◆ What to produce: Up to and including the line containing "cs_timestamp : Z;", set down each line of the entries below exactly, starting from the first, and leave out the rest.

Collected data entries:
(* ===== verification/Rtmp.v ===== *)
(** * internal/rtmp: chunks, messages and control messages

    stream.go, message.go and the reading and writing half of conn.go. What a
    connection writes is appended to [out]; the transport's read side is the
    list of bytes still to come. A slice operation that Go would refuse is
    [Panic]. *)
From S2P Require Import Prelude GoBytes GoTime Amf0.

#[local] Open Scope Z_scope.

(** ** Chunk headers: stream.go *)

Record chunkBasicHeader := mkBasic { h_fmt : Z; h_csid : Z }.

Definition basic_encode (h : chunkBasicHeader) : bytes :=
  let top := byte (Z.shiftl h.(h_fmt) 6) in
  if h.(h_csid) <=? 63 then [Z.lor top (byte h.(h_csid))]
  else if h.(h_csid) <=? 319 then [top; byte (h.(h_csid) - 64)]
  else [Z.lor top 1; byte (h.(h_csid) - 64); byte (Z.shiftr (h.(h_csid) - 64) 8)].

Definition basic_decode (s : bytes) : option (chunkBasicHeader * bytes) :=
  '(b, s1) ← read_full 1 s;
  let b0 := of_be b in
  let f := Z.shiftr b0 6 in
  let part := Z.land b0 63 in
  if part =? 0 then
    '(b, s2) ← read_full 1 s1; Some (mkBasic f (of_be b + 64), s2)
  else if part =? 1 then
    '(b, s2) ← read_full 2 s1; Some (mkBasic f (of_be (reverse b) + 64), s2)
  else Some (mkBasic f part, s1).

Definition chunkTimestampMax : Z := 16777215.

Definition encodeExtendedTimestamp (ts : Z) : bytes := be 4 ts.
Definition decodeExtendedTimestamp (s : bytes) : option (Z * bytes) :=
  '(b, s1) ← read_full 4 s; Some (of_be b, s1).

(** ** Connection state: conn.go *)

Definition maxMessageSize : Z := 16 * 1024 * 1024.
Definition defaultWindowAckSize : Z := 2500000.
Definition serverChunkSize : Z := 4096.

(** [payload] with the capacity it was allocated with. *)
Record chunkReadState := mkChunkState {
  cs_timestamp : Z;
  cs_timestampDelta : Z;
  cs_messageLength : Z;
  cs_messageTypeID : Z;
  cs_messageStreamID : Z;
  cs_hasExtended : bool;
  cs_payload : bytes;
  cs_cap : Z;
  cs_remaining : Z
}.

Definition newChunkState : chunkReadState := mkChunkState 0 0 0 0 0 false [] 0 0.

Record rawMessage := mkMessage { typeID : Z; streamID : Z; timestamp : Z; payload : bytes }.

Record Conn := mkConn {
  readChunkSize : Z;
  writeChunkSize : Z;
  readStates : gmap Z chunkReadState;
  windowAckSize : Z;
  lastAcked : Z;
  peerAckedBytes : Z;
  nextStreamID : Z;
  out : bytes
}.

◆ Answer space:
(* ===== verification/Rtmp.v ===== *)
(** * internal/rtmp: chunks, messages and control messages

    stream.go, message.go and the reading and writing half of conn.go. What a
    connection writes is appended to [out]; the transport's read side is the
    list of bytes still to come. A slice operation that Go would refuse is
    [Panic]. *)
From S2P Require Import Prelude GoBytes GoTime Amf0.

#[local] Open Scope Z_scope.

(** ** Chunk headers: stream.go *)

Record chunkBasicHeader := mkBasic { h_fmt : Z; h_csid : Z }.

Definition basic_encode (h : chunkBasicHeader) : bytes :=
  let top := byte (Z.shiftl h.(h_fmt) 6) in
  if h.(h_csid) <=? 63 then [Z.lor top (byte h.(h_csid))]
  else if h.(h_csid) <=? 319 then [top; byte (h.(h_csid) - 64)]
  else [Z.lor top 1; byte (h.(h_csid) - 64); byte (Z.shiftr (h.(h_csid) - 64) 8)].

Definition basic_decode (s : bytes) : option (chunkBasicHeader * bytes) :=
  '(b, s1) ← read_full 1 s;
  let b0 := of_be b in
  let f := Z.shiftr b0 6 in
  let part := Z.land b0 63 in
  if part =? 0 then
    '(b, s2) ← read_full 1 s1; Some (mkBasic f (of_be b + 64), s2)
  else if part =? 1 then
    '(b, s2) ← read_full 2 s1; Some (mkBasic f (of_be (reverse b) + 64), s2)
  else Some (mkBasic f part, s1).

Definition chunkTimestampMax : Z := 16777215.

Definition encodeExtendedTimestamp (ts : Z) : bytes := be 4 ts.
Definition decodeExtendedTimestamp (s : bytes) : option (Z * bytes) :=
  '(b, s1) ← read_full 4 s; Some (of_be b, s1).

(** ** Connection state: conn.go *)

Definition maxMessageSize : Z := 16 * 1024 * 1024.
Definition defaultWindowAckSize : Z := 2500000.
Definition serverChunkSize : Z := 4096.

(** [payload] with the capacity it was allocated with. *)
Record chunkReadState := mkChunkState {
  cs_timestamp : Z;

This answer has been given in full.